▶ [Exercise description]: Instruction for the data below: set down exactly the lines from the line with "ranges : list rangeVal" to the line with "Definition maxInt : Z := 2 ^ 63 - 1.", inclusive, and no others.

▶ [Records excerpted from a collection]:

== Segment start ==

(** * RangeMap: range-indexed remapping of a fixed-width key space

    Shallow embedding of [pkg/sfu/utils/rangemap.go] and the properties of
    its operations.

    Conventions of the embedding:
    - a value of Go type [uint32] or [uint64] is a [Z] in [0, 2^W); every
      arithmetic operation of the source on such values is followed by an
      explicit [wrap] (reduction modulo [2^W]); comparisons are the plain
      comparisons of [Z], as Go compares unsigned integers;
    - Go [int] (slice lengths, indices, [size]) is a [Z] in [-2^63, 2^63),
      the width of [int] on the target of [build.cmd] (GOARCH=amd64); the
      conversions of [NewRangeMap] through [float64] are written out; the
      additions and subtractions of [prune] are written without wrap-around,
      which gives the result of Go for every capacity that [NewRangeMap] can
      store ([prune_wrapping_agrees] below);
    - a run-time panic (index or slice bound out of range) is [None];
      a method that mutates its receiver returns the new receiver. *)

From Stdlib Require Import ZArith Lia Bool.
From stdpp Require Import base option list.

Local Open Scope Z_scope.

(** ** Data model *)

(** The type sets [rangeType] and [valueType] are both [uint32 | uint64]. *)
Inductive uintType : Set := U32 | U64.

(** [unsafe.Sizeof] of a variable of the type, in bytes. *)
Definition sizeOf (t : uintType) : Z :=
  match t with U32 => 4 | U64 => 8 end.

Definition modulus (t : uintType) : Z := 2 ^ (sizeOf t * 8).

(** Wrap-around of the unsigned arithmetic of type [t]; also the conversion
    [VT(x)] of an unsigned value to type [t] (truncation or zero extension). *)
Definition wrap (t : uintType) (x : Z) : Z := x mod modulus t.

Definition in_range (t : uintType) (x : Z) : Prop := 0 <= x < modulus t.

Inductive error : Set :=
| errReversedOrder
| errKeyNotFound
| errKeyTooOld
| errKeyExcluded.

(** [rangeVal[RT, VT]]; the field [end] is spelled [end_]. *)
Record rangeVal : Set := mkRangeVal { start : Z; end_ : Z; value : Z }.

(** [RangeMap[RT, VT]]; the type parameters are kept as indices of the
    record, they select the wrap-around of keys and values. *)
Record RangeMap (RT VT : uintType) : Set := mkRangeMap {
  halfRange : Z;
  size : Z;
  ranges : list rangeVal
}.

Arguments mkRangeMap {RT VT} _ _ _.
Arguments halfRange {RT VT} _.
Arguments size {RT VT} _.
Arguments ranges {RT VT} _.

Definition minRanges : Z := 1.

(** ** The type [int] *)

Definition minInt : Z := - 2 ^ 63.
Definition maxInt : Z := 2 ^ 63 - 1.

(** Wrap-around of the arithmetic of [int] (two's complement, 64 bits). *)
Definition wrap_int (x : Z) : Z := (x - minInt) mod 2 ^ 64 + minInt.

== Segment end ==
== Segment start ==

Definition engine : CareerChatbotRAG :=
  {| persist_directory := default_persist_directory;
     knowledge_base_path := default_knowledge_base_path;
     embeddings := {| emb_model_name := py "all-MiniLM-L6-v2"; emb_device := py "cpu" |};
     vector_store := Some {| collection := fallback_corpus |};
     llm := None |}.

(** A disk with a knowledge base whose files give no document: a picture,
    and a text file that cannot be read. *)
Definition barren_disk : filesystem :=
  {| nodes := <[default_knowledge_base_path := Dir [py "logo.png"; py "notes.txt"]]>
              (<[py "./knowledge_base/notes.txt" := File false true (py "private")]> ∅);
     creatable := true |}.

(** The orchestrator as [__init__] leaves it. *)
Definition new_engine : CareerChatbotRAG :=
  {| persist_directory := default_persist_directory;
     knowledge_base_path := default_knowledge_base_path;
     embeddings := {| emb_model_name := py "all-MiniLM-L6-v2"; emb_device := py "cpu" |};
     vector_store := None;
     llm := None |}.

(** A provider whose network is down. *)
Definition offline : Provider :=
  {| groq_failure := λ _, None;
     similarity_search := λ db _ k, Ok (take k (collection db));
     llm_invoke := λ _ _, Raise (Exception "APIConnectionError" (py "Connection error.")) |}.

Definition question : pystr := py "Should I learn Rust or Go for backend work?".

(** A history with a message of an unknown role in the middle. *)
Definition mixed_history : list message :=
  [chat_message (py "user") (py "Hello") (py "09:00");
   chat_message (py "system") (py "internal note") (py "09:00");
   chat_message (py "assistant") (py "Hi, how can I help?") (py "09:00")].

== Segment end ==

▶ [Task output]:
  ranges : list rangeVal
}.

Arguments mkRangeMap {RT VT} _ _ _.
Arguments halfRange {RT VT} _.
Arguments size {RT VT} _.
Arguments ranges {RT VT} _.

Definition minRanges : Z := 1.

(** ** The type [int] *)

Definition minInt : Z := - 2 ^ 63.
Definition maxInt : Z := 2 ^ 63 - 1.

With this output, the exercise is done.